WHAT TO PRODUCE
From the entries below, copy exactly the lines from the one that contains "Lemma committed_voters_cases sel" through the one that contains "as [[-> Hp]|[-> (y", both included, and only those.

TASK DATA
(** What holds of all elements but the last holds of those before any one. *)
Lemma Forall_butlast_prefix {A} (P : A -> Prop) (xs : list A) y zs :
  (forall cs i, xs ++ y :: zs = cs ++ [i] -> Forall P cs) -> Forall P xs.
Proof.
  intros H. destruct (snoc_cases (y :: zs)) as [?|(ys & i & Heq)]; [done|].
  rewrite Heq, (assoc_L (++)) in H. specialize (H _ _ eq_refl).
  by apply Forall_app in H as [? _].
Qed.

(** * Outcomes of fallible code *)

(** Why a computation stops without a value or an exception: an assertion
    that does not hold ([SCYLLA_ASSERT] aborts the process in every build
    mode), an access C++ leaves undefined, or a loop of the model that needs
    more iterations than it was given. *)
Inductive abort_reason := assertion_failed | undefined_behaviour | out_of_fuel.

(** A value, a C++ exception, or an abort. *)
Inductive outcome (E A : Type) :=
| Ret (a : A)
| Throw (e : E)
| Abort (r : abort_reason).
Arguments Ret {E A} a.
Arguments Throw {E A} e.
Arguments Abort {E A} r.

#[export] Instance Ret_inj {E A} : Inj (=) (=) (@Ret E A).
Proof. by intros ?? [=]. Qed.

#[export] Instance outcome_ret {E} : MRet (outcome E) := fun A => Ret.
#[export] Instance outcome_fmap {E} : FMap (outcome E) := fun A B f m =>
  match m with Ret a => Ret (f a) | Throw e => Throw e | Abort r => Abort r end.
#[export] Instance outcome_bind {E} : MBind (outcome E) := fun A B k m =>
  match m with Ret a => k a | Throw e => Throw e | Abort r => Abort r end.

(** [SCYLLA_ASSERT(b)]. *)
Definition check {E} (b : bool) : outcome E unit :=
  if b then Ret tt else Abort assertion_failed.

(** An access that is undefined when the element is absent. *)
Definition defined {E A} (o : option A) : outcome E A :=
  match o with Some a => Ret a | None => Abort undefined_behaviour end.

Lemma outcome_bind_Ret {E A B} (m : outcome E A) (k : A -> outcome E B) b :
  m ≫= k = Ret b <-> exists a, m = Ret a /\ k a = Ret b.
Proof. destruct m; naive_solver. Qed.

Lemma check_Ret {E} b u : check (E := E) b = Ret u <-> b = true.
Proof. destruct b, u; naive_solver. Qed.

Lemma defined_Ret {E A} (o : option A) a : defined (E := E) o = Ret a <-> o = Some a.
Proof. destruct o; naive_solver. Qed.

Lemma map_size_union_le {A} (m1 m2 : gmap N A) : (size (m1 ∪ m2) <= size m1 + size m2)%nat.
Proof.
  rewrite <- !(size_dom (D := gset N)), dom_union_L, size_union_alt.
  pose proof (subseteq_size (dom m2 ∖ dom m1) (dom m2) ltac:(set_solver)). lia.
Qed.

(** Evaluates the decisions of the goal on which [done] settles the proposition. *)
Ltac bdec := repeat first [rewrite bool_decide_eq_true_2 by done | rewrite bool_decide_eq_false_2 by done].
(* ===== verification/RaftLog.v ===== *)
(** The in-memory Raft log ([src/raft/log.hh], [src/raft/log.cc]): its state,
    every operation on it, the invariant that the operations maintain, and
    what each operation does to the entries.

    Operations return an [outcome]: [SCYLLA_ASSERT]s and out-of-range accesses
    are aborts, so a theorem that an operation returns also shows that none of
    its assertions fails. *)
From S2P Require Import Prelude RaftTypes.

(** [class log]. *)
Record log := Log {
  l_snapshot : snapshot_descriptor;
  l_log : list log_entry;
  l_max_command_size : Z;
  l_first_idx : index_t;
  l_stable_idx : index_t;
  l_last_conf_idx : index_t;
  l_prev_conf_idx : index_t;
  l_memory_usage : Z;
}.

Section operations.
Context {env : raft_env}.

(** [memory_usage_of] a command: small commands also pay for the entry. *)
Definition memory_usage_of_command (c : bytes) (max_command_size : Z) : Z :=
  let size := Z.of_nat (length c) in
  let overhead := Z.of_N sizeof_log_entry in
  if (max_command_size >? overhead) && (size <? max_command_size -! overhead)
  then size +! overhead else size.

(** [memory_usage_of] a log entry. *)
Definition memory_usage_of (e : log_entry) (max_command_size : Z) : Z :=
  match e_data e with
  | Command c => memory_usage_of_command c max_command_size
  | _ => 0
  end.

Definition range_memory_usage (max_command_size : Z) (es : list log_entry) : Z :=
  fold_left (fun result e => result +! memory_usage_of e max_command_size) es 0.

Definition last_idx (l : log) : index_t :=
  Z.of_nat (length (l_log l)) +! l_first_idx l -! 1.

Definition next_idx (l : log) : index_t := last_idx l +! 1.

Definition get_entry (l : log) (i : index_t) : outcome raft_error log_entry :=
  defined (at_z (l_log l) (i -! l_first_idx l)).
(** The two outcomes of the computation for one set of voters. *)
Lemma committed_voters_cases sel t voters prev :
  tracker_wf t -> voters ⊆ dom (t_progress t) ->
  let v := push_voters sel voters (MatchVector [] 0 prev) (map_to_list (t_progress t)).*2 in
  let maj n := majority_of voters (acked sel t voters n) in
  (match_vector_committed v = false /\ forall n, prev < n -> ~ maj n) \/
  (match_vector_committed v = true /\ exists x, match_vector_commit_idx v = Ret x /\
    prev < x /\ forall n, maj n <-> n <= x).
Proof.
  intros Hwf Hsub v maj. destruct (committed_voters sel t voters prev Hwf Hsub) as [H1 H2].
  fold v in H1, H2. destruct (match_vector_committed v).
  - right. split; [done|]. destruct H2 as (x & Hx & Hn); [done|]. exists x. split_and!; [done| |done].
    enough (prev + 1 <= x) by lia. apply Hn, H1. done.
  - left. split; [done|]. intros n Hn Hm. enough (false = true) by done. apply H1.
    eapply majority_of_mono; [exact Hm|]. apply acked_mono. lia.
Qed.

Lemma committed_spec sel t prev :
  tracker_wf t ->
  exists r, committed sel t prev = Ret r /\ prev <= r /\
    (prev < r -> has_quorum sel t r) /\
    (forall n, prev < n -> has_quorum sel t n -> n <= r).
Proof.
  intros Hwf. unfold committed, has_quorum. pose proof Hwf as [_ Hsc Hsp _].
  destruct (committed_voters_cases sel t (t_current_voters t) prev Hwf Hsc)
    as [[-> Hc]|[-> (x & -> & Hx & Hc)]]; simpl.
  { case_bool_decide; exists prev; (split_and!; [done|lia|lia|]);
      intros n Hn [Hm _]; by destruct (Hc n Hn). }
  case_bool_decide as Hj.
  { exists x. split_and!; [done|lia|intros _; split; [by apply Hc|done]|]. intros n _ [Hn _]. by apply Hc. }
  destruct (committed_voters_cases sel t (t_previous_voters t) prev Hwf Hsp)
    as [[-> Hp]|[-> (y & -> & Hy & Hp)]]; simpl.
  - exists prev. split_and!; [done|lia|lia|]. intros n Hn [_ Hm]. destruct (Hp n Hn). by apply Hm.
  - exists (x `min` y). split_and!; [done|lia| |].
    + intros _. split; [|intros _]; [apply Hc|apply Hp]; lia.
    + intros n Hn [H1%Hc H2]. specialize (H2 Hj). apply Hp in H2. lia.
Qed.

ANSWER SPACE
Lemma committed_voters_cases sel t voters prev :
  tracker_wf t -> voters ⊆ dom (t_progress t) ->
  let v := push_voters sel voters (MatchVector [] 0 prev) (map_to_list (t_progress t)).*2 in
  let maj n := majority_of voters (acked sel t voters n) in
  (match_vector_committed v = false /\ forall n, prev < n -> ~ maj n) \/
  (match_vector_committed v = true /\ exists x, match_vector_commit_idx v = Ret x /\
    prev < x /\ forall n, maj n <-> n <= x).
Proof.
  intros Hwf Hsub v maj. destruct (committed_voters sel t voters prev Hwf Hsub) as [H1 H2].
  fold v in H1, H2. destruct (match_vector_committed v).
  - right. split; [done|]. destruct H2 as (x & Hx & Hn); [done|]. exists x. split_and!; [done| |done].
    enough (prev + 1 <= x) by lia. apply Hn, H1. done.
  - left. split; [done|]. intros n Hn Hm. enough (false = true) by done. apply H1.
    eapply majority_of_mono; [exact Hm|]. apply acked_mono. lia.
Qed.

Lemma committed_spec sel t prev :
  tracker_wf t ->
  exists r, committed sel t prev = Ret r /\ prev <= r /\
    (prev < r -> has_quorum sel t r) /\
    (forall n, prev < n -> has_quorum sel t n -> n <= r).
Proof.
  intros Hwf. unfold committed, has_quorum. pose proof Hwf as [_ Hsc Hsp _].
  destruct (committed_voters_cases sel t (t_current_voters t) prev Hwf Hsc)
    as [[-> Hc]|[-> (x & -> & Hx & Hc)]]; simpl.
  { case_bool_decide; exists prev; (split_and!; [done|lia|lia|]);
      intros n Hn [Hm _]; by destruct (Hc n Hn). }
  case_bool_decide as Hj.
  { exists x. split_and!; [done|lia|intros _; split; [by apply Hc|done]|]. intros n _ [Hn _]. by apply Hc. }
  destruct (committed_voters_cases sel t (t_previous_voters t) prev Hwf Hsp)
    as [[-> Hp]|[-> (y & -> & Hy & Hp)]]; simpl.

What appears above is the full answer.